Chapter 12 - Cluster State-based Quantum Computing

Abstract

This chapter is devoted to cluster state-based quantum computing. The chapter starts with a definition of cluster states, followed by a description of their relationship to graph states and stabilizer formalism. We also discuss the relationship between cluster states and qubit teleportation circuits. We further formulate the conditions to be met for a corresponding set of unitaries to be able to generate the cluster state. We then relate the problem of generating the cluster state to the Ising model. The focus is then moved to the universality of cluster state-based quantum computing. We prove that a 1D cluster state is sufficient to implement an arbitrary single-qubit gate, while a 2D cluster state is needed for an arbitrary two-qubit gate by applying the proper sequence of measurements. We demonstrate that a five-qubit linear chain cluster is enough to implement arbitrary single-qubit rotation by employing the Euler decomposition theorem. We also demonstrate that T-shape and H-shape cluster states can be used to implement the CNOT gate.
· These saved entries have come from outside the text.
(** ** The engine *)

Definition compareThreshold (value : spec_float) (operator : string) (threshold : spec_float) : bool :=
  if bool_decide (operator = "gt") then SFltb threshold value
  else if bool_decide (operator = "gte") then SFleb threshold value
  else if bool_decide (operator = "lt") then SFltb value threshold
  else if bool_decide (operator = "lte") then SFleb value threshold
  else if bool_decide (operator = "eq") then SFeqb value threshold
  else if bool_decide (operator = "neq") then negb (SFeqb value threshold)
  else false.

(** The types of notifiers the engine was given. *)
Context (notifiers : gset string).

Definition new_history (rule : AlertRule) (status : string) (value : spec_float) (message : string)
    (startedAt : Z) (endedAt : option Z) : AlertHistory := {|
  ah_Model := new_model; ah_RuleID := row_id TRule rule; ah_WorkspaceID := ar_WorkspaceID rule;
  ah_Status := status; ah_Severity := ar_Severity rule; ah_Labels := ""; ah_Value := value;
  ah_Message := message; ah_StartedAt := startedAt; ah_EndedAt := endedAt; ah_Notified := false |}.

(** A channel is found by its identifier, whichever workspace it belongs to. *)
Fixpoint notify_each (req : NotificationRequest) (channelIDs : list string) : lprog unit :=
  match channelIDs with
  | [] => Ret tt
  | chID :: channelIDs =>
      ch ← adb (alerts_GetAlertChannel chID);
      match ch with
      | inl _ => notify_each req channelIDs
      | inr ch =>
          if ach_Enabled ch && bool_decide (ach_Type ch ∈ notifiers)
          then _ ← call (LSend (ach_Type ch) req (ach_Config ch)); notify_each req channelIDs
          else notify_each req channelIDs
      end
  end.

Definition sendNotification (rule : AlertRule) (items : list AlertItem) (status : string) : lprog unit :=
  match (if bool_decide (ar_Channels rule = "") then inr [] else decode_strings (ar_Channels rule)) with
  | inl _ => Ret tt
  | inr channelIDs =>
      now ← Now;
      notify_each {| nr_RuleName := ar_Name rule; nr_Severity := ar_Severity rule; nr_Status := status;
                     nr_Alerts := items; nr_StartedAt := now |} channelIDs
  end.

(** Records the change, and sends it only if that succeeded. *)
Definition announce (rule : AlertRule) (h : AlertHistory) : lprog unit :=
  r ← adb (alerts_CreateAlertHistory h);
  match r with
  | inl _ => Ret tt
  | inr _ => sendNotification rule [{| ai_Value := ah_Value h; ai_Message := ah_Message h |}] (ah_Status h)
  end.

Definition handleFiring (st : activeAlerts) (rule : AlertRule) (key : string) (value : spec_float) : lprog activeAlerts :=
  now ← Now;
  match st !! key with
  | None =>
      _ ← announce rule (new_history rule "firing" value (ar_Message rule) now None);
      Ret (<[key := {| aa_RuleID := row_id TRule rule; aa_GroupKey := key; aa_FirstSeen := now; aa_LastSeen := now;
                       aa_Value := value |}]> st)
  | Some active =>
      Ret (<[key := {| aa_RuleID := aa_RuleID active; aa_GroupKey := aa_GroupKey active;
                       aa_FirstSeen := aa_FirstSeen active; aa_LastSeen := now; aa_Value := value |}]> st)
  end.

Definition handleResolved (st : activeAlerts) (rule : AlertRule) (key : string) (value : spec_float) : lprog activeAlerts :=
  match st !! key with
  | None => Ret st
  | Some active =>
      ended ← Now;
      _ ← announce rule (new_history rule "resolved" value ("Resolved: " +:+ ar_Message rule) (aa_FirstSeen active)
            (Some ended));
      Ret (delete key st)
  end.

(** The matchers of a silence are not looked at: it silences its whole workspace. *)
Definition isSilenced (wsID : string) (rule : AlertRule) : lprog bool :=
  until ← (match ar_SilenceUntil rule with
           | None => Ret false
           | Some until => now ← Now; Ret (now <? until)
           end);
  if until : bool then Ret true
  else
    silences ← adb (alerts_ListAlertSilences wsID);
    match silences with
    | inl _ => Ret false
    | inr silences =>
        now ← Now;
        Ret (existsb (λ s, (sil_StartsAt s <? now) && (now <? sil_EndsAt s)) silences)
    end.

Definition alertKey (id : string) : string := id +:+ ":default".

(** The duration of a rule, which says how long the threshold must be exceeded, is
    not looked at. *)
Definition evaluateRule (st : activeAlerts) (rule : AlertRule) : lprog activeAlerts :=
  silenced ← isSilenced (ar_WorkspaceID rule) rule;
  if silenced : bool then Ret st
  else
    now ← Now;
    result ← gateway_Query {| qr_MetricType := ar_MetricType rule; qr_Labels := ∅; qr_Namespace := ar_WorkspaceID rule;
               qr_End := now; qr_Lookback := ar_Lookback rule |};
    match result with
    | inl _ => Ret st
    | inr result =>
        match res_Scalar result with
        | None => Ret st
        | Some sc =>
            let key := alertKey (row_id TRule rule) in
            if compareThreshold (sc_Value sc) (ar_Operator rule) (ar_Threshold rule)
            then handleFiring st rule key (sc_Value sc)
            else handleResolved st rule key (sc_Value sc)
        end
    end.

Fixpoint evaluateRules (st : activeAlerts) (rules : list AlertRule) : lprog activeAlerts :=
  match rules with
  | [] => Ret st
  | rule :: rules => st ← evaluateRule st rule; evaluateRules st rules
  end.

Definition evaluate (st : activeAlerts) : lprog activeAlerts :=
  rules ← adb alerts_ListEnabledAlertRules;
  match rules with
  | inl _ => Ret st
  | inr rules => evaluateRules st rules
  end.

(** The first [n] evaluations of [Start]. *)
Fixpoint evaluations (n : nat) (st : activeAlerts) : lprog activeAlerts :=
  match n with
  | O => Ret st
  | S n => st ← evaluate st; evaluations n st
  end.
End monitor.

(** ** What is recorded and sent *)

(** A record that was attempted, with whether it was stored; a notification. *)
Inductive aevent :=
| EvHistory (h : AlertHistory) (stored : bool)
| EvSend (kind : string) (req : NotificationRequest) (config : string).

Definition stored_ok {A} (r : gresult A) : bool := match r with inr _ => true | inl _ => false end.

Definition event_of T (e : alertE T) : T -> list aevent :=
  match e in alertE T return T -> list aevent with
  | LSrv _ e =>
      match e in srvE T return T -> list aevent with
      | DCreate t x =>
          match t return row t -> gresult (row t) -> list aevent with
          | THistory => λ x r, [EvHistory x (stored_ok r)]
          | _ => λ _ _, []
          end x
      | _ => λ _, []
      end
  | LSend kind req config => λ _, [EvSend kind req config]
  | _ => λ _, []
  end.

(** The world answers as it likes and keeps the events. *)
Definition alert_world T (e : alertE T) (s : list aevent) (r : T) (s' : list aevent) : Prop :=
  s' = s ++ event_of T e r.

(** The records about a rule. *)
Definition histories (id : string) (trace : list aevent) : list AlertHistory :=
  omap (λ ev, match ev with
              | EvHistory h _ => if bool_decide (ah_RuleID h = id) then Some h else None
              | EvSend _ _ _ => None
              end) trace.

(** The life of an alert: it fires, then it resolves with the time it began.  The
    result says whether it is active and since when; [None]: not such a life. *)
Fixpoint lifecycle (active : option Z) (l : list AlertHistory) : option (option Z) :=
  match l with
  | [] => Some active
  | h :: l =>
      match active with
      | None => if bool_decide (ah_Status h = "firing") then lifecycle (Some (ah_StartedAt h)) l else None
      | Some t =>
          if bool_decide (ah_Status h = "resolved") && bool_decide (ah_StartedAt h = t) then lifecycle None l else None
      end
  end.

Lemma lifecycle_app l1 l2 : forall a, lifecycle a (l1 ++ l2) = lifecycle a l1 ≫= λ b, lifecycle b l2.
Proof.
  induction l1 as [|h l1 IH]; intros a; [done|]. cbn [lifecycle app]. destruct a; case_match; auto.
Qed.

(** A notification tells of a record. *)
Definition tells_of (req : NotificationRequest) (h : AlertHistory) : Prop :=
  nr_Status req = ah_Status h /\ nr_Severity req = ah_Severity h /\
  nr_Alerts req = [{| ai_Value := ah_Value h; ai_Message := ah_Message h |}].

Record engine_ok (st : activeAlerts) (trace : list aevent) : Prop := {
  ok_lives id : lifecycle None (histories id trace) = Some (aa_FirstSeen <$> st !! alertKey id);
  ok_sends l1 kind req config l2 : trace = l1 ++ EvSend kind req config :: l2 ->
    exists h, EvHistory h true ∈ l1 /\ tells_of req h;
}.

(** Calls that leave no event. *)
Definition quiet_call T (e : alertE T) : Prop := forall r, event_of T e r = [].

Lemma quiet_runs {A} (p : lprog A) s a s' :
  wp (λ _ _ _, True) quiet_call p (λ _, True) -> runs alert_world p s a s' -> s' = s.
Proof.
  intros Hp Hr. eapply (wp_runs alert_world (λ _ _ _, True) quiet_call (λ x, x = s)) in Hr as [_ E]; [exact E| |exact Hp|done].
  intros T e s1 r s2 -> Hq Hh. split; [done|]. unfold alert_world in Hh. by rewrite Hh, Hq, app_nil_r.
Qed.

(** Shows that a program is quiet, call by call. *)
Ltac solve_quiet :=
  repeat first
    [ progress cbv beta iota zeta
    | match goal with |- wp _ _ (Ret _) _ => cbn [wp] end
    | apply wp_bind
    | split; [by intros ?|intros ? _]
    | exact I
    | match goal with |- context [match ?x with _ => _ end] => destruct x end
    | match goal with |- wp _ _ ?p _ => let f := term_head p in unfold f end ].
We then discuss cluster state processing by first describing the roles of X-, Z-, and Y-measurements. We further provide a generic 2D cluster state to be used in one-way quantum computation (1WQC) and provide details of the corresponding quantum computational model. During one-way quantum computation, the random Pauli by-product operator naturally arises, and we show that the performance of 1WQC is not affected by it. After that we discuss various physical implementations suitable for 1WQC with special focus being devoted to photonic 1WQC implementations, including resource-efficient linear optics implementation. We describe how the Bell states can be used to form linear chain, T-shape, H-shape, and arbitrary 2D cluster states through type I and type II fusion processes. We describe how the implementation of cluster states and 1WQC can be experimentally demonstrated. Furthermore, we briefly describe the basic concepts of continuous variable cluster state-based quantum computing. Finally, after the chapter summary, we provide a set of problems for self-study.